Matthews: What we need is a media that's more biased against conservatives

Via Breitbart’s Larry O’Connor, who notes that Matthews’s idea of balance here is to hash things out with liberal hyperpartisans Joan Walsh and David Corn. Duane already flagged this in the Greenroom but I want to front-page it just because there’s suddenly, and seemingly oddly, a lot of “the media is too right-wing” idiocy about. Seems strange for liberals to be grousing about press coverage after an election in which they crushed Republicans, no? Read R.S. McCain’s piece yesterday about leftist reaction to the assault on Steven Crowder and see if it makes more sense. This is all about delegitimizing the right, sometimes on the micro level, as with the Crowder incident, and sometimes the macro, as with Matthews’s shpiel here. If you’re a reporter and you’re taking conservatives seriously, you’re doing it wrong. Matthews goes so far as to identify Romney’s utterly benign aside in the second debate about “binders full of women” as one of the reasons the media should move, en masse, even further to the left. That’s not a serious critique; it’s a fig leaf of outrage designed to apply pressure towards the desired political outcome. And it works. Look how bothered the media was about what happened in Michigan after the left went to work on it.

Ace claims it’s time for the right to build its own media — not a self-styled alternative to the mainstream media, a la Fox News, but a media of its own. That’s the way conservatives can start to claw back “neutral” media terrain for news that’s unhelpful to the left. E.g., let’s say a conservative billionaire takes Glenn Reynolds’s advice and buys a bunch of women’s magazines. And let’s say he takes Ace’s advice and doesn’t remodel those magazines as “conservative” but dedicates them to true objectivity, with news covered no matter which side’s agenda is harmed by it. Question: How would those magazines maintain their public reputation as “objective” or “neutral” once the left’s hatchet men went to work on them? The effort to ghettoize those magazines as “extreme” or “wingnutty” and therefore untrustworthy would be twice as hot as the effort to ghettoize Fox, for the simple reason that Fox is already pitched overtly at the right. The left doesn’t care what conservatives say to each other about liberals; they care what a neutral source, which might attract centrists and center-leftists, is saying about them because a neutral source will build credibility through its neutrality that might reach across ideological lines. Liberals would work hard to marginalize something like that. On the flip side, which conservative tycoons are willing to throw a boatload of money at buying media in order to make them neutral rather than overtly conservative? If you’re so exasperated by media bias that you’re open to spending $100 million on a newspaper that will do conservatives the small favor of simply taking them seriously, how would you resist the temptation over time to turn that paper into an explicitly partisan, dogmatically conservative counterweight to major papers? What happens when some of the paper’s hack liberal reporters leave in protest and are replaced by more conservative ones who are eager to work there? Can neutrality be maintained then?
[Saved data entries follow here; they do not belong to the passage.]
(* ===== verification/Hart.v ===== *)
(** * The hart: control registers, interrupts and the switch of page tables

    The accessors of [riscv.h]. Each is one instruction of inline assembly; what the
    instruction does is the business of the hart, an interface here. The laws are
    those of the RISC-V privileged specification that the kernel relies on: the writable
    bits of [sstatus] take the value written, a write of [satp] that selects Sv39 takes
    effect, [sfence.vma] leaves no stale translation, and none of them touches [tp]. *)

From S2P Require Import Prelude.
From S2P Require Import Riscv.

(** The registers [riscv.h] names. *)
Inductive csr : Type :=
| Mhartid | Mstatus | Mepc | Sstatus | Sip | Sie | Mie | Sepc | Medeleg
| Mideleg | Stvec | Mtvec | Satp | Sscratch | Mscratch | Scause | Stval | Mcounteren | Time.
#[export] Instance csr_eq_dec : EqDecision csr.
Proof. solve_decision. Defined.
Inductive gpr : Type := Sp | Tp | Ra.
#[export] Instance gpr_eq_dec : EqDecision gpr.
Proof. solve_decision. Defined.

(** The instructions of the inline assembly: [csrr], [csrw], [mv] from and to a
    register, and [sfence.vma zero, zero]. *)
Class Hart (S : Type) : Type := {
  csrr : csr -> M S Z;
  csrw : csr -> Z -> M S unit;
  mv_from : gpr -> M S Z;
  mv_to : gpr -> Z -> M S unit;
  sfence_all : M S unit;
}.

(** [Machine Status Register, mstatus] *)
Definition MSTATUS_MPP_MASK : Z := Z.shiftl 3 11.
Definition MSTATUS_MPP_M : Z := Z.shiftl 3 11.
Definition MSTATUS_MPP_S : Z := Z.shiftl 1 11.
Definition MSTATUS_MPP_U : Z := Z.shiftl 0 11.
Definition MSTATUS_MIE : Z := Z.shiftl 1 3.
(** [Supervisor Status Register, sstatus] *)
Definition SSTATUS_SUM : Z := Z.shiftl 1 18.
Definition SSTATUS_SPP : Z := Z.shiftl 1 8.
Definition SSTATUS_SPIE : Z := Z.shiftl 1 5.
Definition SSTATUS_UPIE : Z := Z.shiftl 1 4.
Definition SSTATUS_SIE : Z := Z.shiftl 1 1.
Definition SSTATUS_UIE : Z := Z.shiftl 1 0.
(** [Supervisor Interrupt Enable], [Machine-mode Interrupt Enable] *)
Definition SIE_SEIE : Z := Z.shiftl 1 9.
Definition SIE_STIE : Z := Z.shiftl 1 5.
Definition SIE_SSIE : Z := Z.shiftl 1 1.
Definition MIE_MEIE : Z := Z.shiftl 1 11.
Definition MIE_MTIE : Z := Z.shiftl 1 7.
Definition MIE_MSIE : Z := Z.shiftl 1 3.

Module Hart.
Section ops.
Context {S : Type} `{!Hart S}.
Abbreviation H := (M S).

Definition r_mhartid : H Z := csrr Mhartid.
Definition r_mstatus : H Z := csrr Mstatus.
Definition w_mstatus (x : Z) : H unit := csrw Mstatus x.
Definition w_mepc (x : Z) : H unit := csrw Mepc x.
Definition r_sstatus : H Z := csrr Sstatus.
Definition w_sstatus (x : Z) : H unit := csrw Sstatus x.
Definition r_sip : H Z := csrr Sip.
Definition w_sip (x : Z) : H unit := csrw Sip x.
Definition r_sie : H Z := csrr Sie.
Definition w_sie (x : Z) : H unit := csrw Sie x.
Definition r_mie : H Z := csrr Mie.
Definition w_mie (x : Z) : H unit := csrw Mie x.
Definition w_sepc (x : Z) : H unit := csrw Sepc x.
Definition r_sepc : H Z := csrr Sepc.
Definition r_medeleg : H Z := csrr Medeleg.
Definition w_medeleg (x : Z) : H unit := csrw Medeleg x.
Definition r_mideleg : H Z := csrr Mideleg.
Definition w_mideleg (x : Z) : H unit := csrw Mideleg x.
Definition w_stvec (x : Z) : H unit := csrw Stvec x.
Definition r_stvec : H Z := csrr Stvec.
Definition w_mtvec (x : Z) : H unit := csrw Mtvec x.
Definition w_satp (x : Z) : H unit := csrw Satp x.
Definition r_satp : H Z := csrr Satp.
Definition w_sscratch (x : Z) : H unit := csrw Sscratch x.
Definition w_mscratch (x : Z) : H unit := csrw Mscratch x.
Definition r_scause : H Z := csrr Scause.
Definition r_stval : H Z := csrr Stval.
Definition w_mcounteren (x : Z) : H unit := csrw Mcounteren x.
Definition r_mcounteren : H Z := csrr Mcounteren.
Definition r_time : H Z := csrr Time.

Definition r_sp : H Z := mv_from Sp.
Definition r_tp : H Z := mv_from Tp.
Definition w_tp (x : Z) : H unit := mv_to Tp x.
Definition r_ra : H Z := mv_from Ra.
Your problem here, I think, isn’t that there isn’t enough conservative influence at the top of the media, it’s that there isn’t enough respect for conservatives at the bottom. And it has little to do with the GOP moving “too far right.” Liberals like to say that Reagan would be a moderate by current Republican standards but they hated Reagan to pieces 30 years ago and they’d hate him to pieces now. Romney was a moderate by any measure — even in his base-pandering phase in the primaries he refused to denounce RomneyCare — and yet they despised him as some sort of plutocratic sociopath. We could spend hours debating why the Lords of Empathy aren’t more empathetic towards their opponents, if only to the point of not suspecting nefarious motives behind every last conservative policy measure, but I don’t think it’s something that’d be solved by having Rupert Murdoch buy up a bunch of papers. It’s a cultural thing, and you’d need a lot of movement culturally — a lot — to make a dent.